- WORK TO BE COMPLETED -
The following listing has lines to check for the word "stdinPipeWriter"; give only the number of lines that contain it.

- DATASET ENTRIES -
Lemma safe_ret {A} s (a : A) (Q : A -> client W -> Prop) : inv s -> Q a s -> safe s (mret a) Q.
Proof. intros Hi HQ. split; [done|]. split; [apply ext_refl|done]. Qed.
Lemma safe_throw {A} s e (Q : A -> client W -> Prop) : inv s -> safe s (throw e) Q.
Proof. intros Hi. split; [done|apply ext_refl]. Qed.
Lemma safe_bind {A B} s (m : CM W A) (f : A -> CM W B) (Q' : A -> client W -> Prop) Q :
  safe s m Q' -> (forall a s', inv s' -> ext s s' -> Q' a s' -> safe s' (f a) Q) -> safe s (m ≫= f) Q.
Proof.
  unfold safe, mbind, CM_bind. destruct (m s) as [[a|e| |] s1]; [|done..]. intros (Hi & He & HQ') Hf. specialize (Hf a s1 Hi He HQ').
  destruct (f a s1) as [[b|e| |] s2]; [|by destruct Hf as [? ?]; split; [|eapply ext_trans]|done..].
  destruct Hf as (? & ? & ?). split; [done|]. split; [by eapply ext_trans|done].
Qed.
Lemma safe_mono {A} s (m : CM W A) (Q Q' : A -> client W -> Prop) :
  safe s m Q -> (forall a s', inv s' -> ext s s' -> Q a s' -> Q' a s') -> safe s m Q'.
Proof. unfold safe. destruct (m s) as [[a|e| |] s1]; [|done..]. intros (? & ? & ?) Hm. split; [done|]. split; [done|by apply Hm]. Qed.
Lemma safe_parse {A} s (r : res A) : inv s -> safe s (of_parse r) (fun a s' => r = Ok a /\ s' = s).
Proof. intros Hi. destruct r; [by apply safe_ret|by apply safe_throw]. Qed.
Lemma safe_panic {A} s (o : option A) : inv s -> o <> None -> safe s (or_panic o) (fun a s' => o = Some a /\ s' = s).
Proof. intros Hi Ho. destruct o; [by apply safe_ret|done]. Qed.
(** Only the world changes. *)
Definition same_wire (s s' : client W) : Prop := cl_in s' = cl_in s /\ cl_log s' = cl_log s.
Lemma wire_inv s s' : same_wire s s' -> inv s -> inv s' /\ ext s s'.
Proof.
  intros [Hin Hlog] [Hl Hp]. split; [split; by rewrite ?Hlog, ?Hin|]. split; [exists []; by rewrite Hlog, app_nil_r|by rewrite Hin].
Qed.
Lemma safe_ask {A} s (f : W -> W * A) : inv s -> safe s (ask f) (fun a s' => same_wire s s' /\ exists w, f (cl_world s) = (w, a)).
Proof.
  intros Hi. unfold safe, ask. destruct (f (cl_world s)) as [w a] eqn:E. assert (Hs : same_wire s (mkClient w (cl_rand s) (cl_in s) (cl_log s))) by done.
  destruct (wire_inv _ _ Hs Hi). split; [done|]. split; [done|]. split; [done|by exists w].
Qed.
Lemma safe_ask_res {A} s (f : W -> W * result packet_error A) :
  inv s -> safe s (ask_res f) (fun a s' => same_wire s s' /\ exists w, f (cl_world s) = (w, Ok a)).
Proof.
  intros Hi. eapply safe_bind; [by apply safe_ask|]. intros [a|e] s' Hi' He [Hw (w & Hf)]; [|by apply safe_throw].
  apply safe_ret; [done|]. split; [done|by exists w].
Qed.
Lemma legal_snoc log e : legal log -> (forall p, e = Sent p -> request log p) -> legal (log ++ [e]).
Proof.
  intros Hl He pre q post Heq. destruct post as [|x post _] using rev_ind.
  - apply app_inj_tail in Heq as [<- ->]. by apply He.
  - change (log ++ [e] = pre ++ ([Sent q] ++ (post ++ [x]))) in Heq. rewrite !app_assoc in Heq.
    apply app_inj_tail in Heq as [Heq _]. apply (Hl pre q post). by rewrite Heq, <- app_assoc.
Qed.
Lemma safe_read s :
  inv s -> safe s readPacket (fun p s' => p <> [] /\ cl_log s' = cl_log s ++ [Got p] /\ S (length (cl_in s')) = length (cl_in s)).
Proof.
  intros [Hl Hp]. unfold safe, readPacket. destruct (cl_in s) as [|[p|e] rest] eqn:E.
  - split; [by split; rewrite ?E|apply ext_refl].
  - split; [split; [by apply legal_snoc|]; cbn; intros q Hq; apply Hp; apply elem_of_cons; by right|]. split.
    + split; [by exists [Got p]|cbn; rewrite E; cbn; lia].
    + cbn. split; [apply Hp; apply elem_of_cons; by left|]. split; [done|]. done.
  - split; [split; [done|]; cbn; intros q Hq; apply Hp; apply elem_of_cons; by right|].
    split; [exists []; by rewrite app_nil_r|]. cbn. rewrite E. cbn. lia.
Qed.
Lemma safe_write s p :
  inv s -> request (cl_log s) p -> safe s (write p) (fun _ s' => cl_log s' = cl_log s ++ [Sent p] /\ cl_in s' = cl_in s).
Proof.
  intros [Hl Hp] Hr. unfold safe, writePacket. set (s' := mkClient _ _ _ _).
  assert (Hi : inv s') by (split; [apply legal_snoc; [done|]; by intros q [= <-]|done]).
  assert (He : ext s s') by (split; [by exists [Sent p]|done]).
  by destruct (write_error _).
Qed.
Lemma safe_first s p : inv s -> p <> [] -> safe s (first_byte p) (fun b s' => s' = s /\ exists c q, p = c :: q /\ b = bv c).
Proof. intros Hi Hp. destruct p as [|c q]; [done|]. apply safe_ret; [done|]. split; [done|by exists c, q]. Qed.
* * *
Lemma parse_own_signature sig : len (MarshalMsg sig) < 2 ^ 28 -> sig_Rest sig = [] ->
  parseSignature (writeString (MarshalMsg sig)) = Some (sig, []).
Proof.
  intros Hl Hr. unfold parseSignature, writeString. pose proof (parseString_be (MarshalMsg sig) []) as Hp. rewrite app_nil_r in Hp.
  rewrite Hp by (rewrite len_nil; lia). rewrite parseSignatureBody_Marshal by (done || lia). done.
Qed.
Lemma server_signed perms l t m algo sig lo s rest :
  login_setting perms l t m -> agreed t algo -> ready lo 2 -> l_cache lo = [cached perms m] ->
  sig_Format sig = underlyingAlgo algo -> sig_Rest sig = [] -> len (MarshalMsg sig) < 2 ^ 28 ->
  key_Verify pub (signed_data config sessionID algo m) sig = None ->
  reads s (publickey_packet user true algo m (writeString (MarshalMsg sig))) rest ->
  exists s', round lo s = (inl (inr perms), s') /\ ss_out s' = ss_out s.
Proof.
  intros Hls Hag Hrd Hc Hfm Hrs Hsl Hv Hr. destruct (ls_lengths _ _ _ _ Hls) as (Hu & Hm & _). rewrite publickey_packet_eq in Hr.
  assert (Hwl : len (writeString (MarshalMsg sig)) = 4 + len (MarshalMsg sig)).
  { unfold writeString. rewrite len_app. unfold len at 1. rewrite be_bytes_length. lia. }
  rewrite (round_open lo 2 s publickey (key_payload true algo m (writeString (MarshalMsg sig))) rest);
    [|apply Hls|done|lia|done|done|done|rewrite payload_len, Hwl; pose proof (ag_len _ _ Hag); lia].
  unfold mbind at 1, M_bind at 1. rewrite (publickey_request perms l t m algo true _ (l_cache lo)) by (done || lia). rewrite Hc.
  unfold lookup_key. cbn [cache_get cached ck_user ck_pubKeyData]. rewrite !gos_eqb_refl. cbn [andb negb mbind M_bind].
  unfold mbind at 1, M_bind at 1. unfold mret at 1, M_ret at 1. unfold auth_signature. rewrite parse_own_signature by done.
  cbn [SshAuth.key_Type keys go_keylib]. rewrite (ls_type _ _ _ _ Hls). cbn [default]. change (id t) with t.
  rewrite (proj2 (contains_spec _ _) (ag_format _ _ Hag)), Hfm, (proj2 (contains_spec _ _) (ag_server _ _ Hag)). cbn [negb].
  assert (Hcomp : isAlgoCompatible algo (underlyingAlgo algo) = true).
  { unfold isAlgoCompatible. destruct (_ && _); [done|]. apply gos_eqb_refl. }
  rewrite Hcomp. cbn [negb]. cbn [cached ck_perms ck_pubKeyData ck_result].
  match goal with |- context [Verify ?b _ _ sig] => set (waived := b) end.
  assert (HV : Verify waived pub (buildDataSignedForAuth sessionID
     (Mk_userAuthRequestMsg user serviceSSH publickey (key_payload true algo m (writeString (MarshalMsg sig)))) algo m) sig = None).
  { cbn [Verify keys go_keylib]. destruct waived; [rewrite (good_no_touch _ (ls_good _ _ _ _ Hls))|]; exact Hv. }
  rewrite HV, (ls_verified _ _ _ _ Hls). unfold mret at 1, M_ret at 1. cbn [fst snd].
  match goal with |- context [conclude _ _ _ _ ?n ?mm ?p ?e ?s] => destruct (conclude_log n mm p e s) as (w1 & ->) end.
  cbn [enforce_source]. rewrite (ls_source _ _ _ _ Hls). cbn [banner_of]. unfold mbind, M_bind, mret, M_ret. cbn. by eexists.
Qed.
---
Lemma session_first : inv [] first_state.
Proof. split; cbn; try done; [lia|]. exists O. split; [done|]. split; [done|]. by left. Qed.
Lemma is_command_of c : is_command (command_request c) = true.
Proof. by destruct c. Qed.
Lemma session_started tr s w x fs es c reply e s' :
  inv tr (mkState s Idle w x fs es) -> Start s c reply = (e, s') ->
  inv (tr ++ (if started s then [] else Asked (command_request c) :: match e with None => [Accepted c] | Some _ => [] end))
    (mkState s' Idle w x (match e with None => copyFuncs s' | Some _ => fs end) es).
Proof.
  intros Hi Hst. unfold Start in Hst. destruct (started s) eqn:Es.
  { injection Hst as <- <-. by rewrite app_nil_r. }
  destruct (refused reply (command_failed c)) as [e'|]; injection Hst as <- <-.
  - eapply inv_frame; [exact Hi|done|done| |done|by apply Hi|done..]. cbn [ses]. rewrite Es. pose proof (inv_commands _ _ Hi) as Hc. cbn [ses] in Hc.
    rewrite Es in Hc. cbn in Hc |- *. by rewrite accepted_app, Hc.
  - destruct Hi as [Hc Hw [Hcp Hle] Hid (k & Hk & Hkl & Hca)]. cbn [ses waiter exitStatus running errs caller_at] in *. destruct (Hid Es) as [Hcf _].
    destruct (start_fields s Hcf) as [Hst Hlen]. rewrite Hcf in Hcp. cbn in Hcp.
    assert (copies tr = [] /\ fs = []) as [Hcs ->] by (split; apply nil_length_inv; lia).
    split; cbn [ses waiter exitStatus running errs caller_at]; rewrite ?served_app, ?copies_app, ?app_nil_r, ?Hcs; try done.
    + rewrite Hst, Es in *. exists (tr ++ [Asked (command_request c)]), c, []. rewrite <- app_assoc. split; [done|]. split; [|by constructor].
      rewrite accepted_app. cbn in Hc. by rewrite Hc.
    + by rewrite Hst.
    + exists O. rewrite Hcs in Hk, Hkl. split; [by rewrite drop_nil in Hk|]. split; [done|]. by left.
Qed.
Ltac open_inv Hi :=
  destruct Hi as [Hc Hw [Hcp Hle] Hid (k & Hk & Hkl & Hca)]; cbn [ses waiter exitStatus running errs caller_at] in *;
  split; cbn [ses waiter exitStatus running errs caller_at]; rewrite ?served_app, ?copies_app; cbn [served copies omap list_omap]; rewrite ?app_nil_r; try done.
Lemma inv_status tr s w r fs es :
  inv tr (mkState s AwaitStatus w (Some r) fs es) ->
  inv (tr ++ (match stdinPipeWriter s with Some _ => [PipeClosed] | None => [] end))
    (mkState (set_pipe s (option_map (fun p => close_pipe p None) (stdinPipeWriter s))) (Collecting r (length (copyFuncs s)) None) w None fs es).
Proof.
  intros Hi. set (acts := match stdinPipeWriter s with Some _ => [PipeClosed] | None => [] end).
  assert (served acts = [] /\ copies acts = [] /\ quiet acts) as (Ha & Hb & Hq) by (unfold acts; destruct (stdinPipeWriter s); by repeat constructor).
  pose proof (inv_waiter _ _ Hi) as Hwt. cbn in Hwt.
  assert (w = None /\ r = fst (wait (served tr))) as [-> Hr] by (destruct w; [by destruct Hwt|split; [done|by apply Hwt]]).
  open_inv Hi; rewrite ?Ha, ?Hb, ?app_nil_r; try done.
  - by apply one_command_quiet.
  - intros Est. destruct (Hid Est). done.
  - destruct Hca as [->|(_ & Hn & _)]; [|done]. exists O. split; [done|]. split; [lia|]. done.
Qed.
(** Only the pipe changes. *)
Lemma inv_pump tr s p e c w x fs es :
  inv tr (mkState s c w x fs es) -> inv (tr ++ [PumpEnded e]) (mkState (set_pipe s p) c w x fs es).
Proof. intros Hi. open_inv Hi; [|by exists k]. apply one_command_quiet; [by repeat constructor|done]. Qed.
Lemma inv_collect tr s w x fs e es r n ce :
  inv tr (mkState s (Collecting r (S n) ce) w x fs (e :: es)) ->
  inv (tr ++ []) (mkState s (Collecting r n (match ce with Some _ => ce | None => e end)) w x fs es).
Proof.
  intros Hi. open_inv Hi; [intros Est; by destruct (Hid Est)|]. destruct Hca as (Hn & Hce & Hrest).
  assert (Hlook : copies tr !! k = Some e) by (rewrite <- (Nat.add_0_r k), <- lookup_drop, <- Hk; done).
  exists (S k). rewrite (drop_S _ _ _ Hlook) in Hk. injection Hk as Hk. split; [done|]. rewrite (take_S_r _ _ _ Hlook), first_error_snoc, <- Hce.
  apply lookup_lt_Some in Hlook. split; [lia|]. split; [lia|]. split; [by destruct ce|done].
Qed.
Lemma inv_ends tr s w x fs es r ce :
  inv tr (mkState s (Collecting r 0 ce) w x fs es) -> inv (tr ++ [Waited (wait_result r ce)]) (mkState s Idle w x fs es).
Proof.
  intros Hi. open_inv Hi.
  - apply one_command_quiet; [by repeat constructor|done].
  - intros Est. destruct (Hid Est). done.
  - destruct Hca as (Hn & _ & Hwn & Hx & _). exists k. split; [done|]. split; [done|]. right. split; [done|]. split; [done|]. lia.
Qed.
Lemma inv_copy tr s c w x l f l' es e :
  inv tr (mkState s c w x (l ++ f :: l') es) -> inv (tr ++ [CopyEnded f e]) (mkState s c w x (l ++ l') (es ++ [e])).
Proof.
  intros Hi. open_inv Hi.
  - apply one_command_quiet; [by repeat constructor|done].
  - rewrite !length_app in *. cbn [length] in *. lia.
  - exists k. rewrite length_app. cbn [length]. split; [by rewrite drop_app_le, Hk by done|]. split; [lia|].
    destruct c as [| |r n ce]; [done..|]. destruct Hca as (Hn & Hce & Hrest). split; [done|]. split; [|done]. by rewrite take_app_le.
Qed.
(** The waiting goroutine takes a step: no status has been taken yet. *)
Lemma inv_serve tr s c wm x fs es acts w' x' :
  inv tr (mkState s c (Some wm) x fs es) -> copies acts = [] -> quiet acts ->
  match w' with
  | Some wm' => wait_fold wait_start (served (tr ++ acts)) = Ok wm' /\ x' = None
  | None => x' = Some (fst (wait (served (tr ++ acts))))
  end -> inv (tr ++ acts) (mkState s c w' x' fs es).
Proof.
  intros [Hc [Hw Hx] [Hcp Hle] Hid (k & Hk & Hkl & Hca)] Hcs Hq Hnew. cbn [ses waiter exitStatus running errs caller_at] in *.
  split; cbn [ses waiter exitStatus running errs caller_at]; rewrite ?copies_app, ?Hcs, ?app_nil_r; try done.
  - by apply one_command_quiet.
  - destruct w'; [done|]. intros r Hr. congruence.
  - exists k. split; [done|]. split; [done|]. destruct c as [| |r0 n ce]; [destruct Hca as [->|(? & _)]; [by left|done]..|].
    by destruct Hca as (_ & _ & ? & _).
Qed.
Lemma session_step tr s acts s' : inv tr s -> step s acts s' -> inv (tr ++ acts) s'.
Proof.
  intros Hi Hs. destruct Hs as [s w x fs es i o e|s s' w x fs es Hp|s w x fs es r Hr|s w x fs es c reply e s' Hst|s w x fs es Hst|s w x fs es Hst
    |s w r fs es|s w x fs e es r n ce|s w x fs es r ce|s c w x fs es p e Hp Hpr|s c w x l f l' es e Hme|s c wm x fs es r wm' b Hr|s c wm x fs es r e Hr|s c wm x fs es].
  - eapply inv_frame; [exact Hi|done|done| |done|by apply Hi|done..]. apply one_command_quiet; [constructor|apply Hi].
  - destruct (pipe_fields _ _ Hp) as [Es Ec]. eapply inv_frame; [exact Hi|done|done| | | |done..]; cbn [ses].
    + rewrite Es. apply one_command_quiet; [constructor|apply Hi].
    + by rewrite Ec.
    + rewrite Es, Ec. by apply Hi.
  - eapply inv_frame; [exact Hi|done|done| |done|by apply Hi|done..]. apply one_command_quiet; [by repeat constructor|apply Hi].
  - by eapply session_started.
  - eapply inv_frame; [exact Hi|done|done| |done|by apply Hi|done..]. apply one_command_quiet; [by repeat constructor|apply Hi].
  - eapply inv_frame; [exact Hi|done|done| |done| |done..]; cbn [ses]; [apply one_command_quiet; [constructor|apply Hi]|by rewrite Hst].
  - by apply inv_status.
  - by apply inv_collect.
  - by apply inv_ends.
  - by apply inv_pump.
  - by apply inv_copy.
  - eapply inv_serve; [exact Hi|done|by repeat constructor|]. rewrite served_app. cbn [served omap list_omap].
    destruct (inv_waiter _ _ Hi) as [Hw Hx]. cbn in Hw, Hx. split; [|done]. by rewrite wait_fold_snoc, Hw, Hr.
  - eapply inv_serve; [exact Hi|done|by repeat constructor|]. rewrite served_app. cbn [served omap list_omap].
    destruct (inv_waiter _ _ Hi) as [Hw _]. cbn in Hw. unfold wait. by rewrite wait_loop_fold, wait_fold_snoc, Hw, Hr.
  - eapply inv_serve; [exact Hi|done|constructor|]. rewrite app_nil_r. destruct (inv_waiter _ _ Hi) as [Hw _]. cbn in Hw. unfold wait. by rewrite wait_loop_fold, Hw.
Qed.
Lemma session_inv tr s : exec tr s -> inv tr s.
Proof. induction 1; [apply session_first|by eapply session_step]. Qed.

- ANSWER TO THIS PROBLEM -
4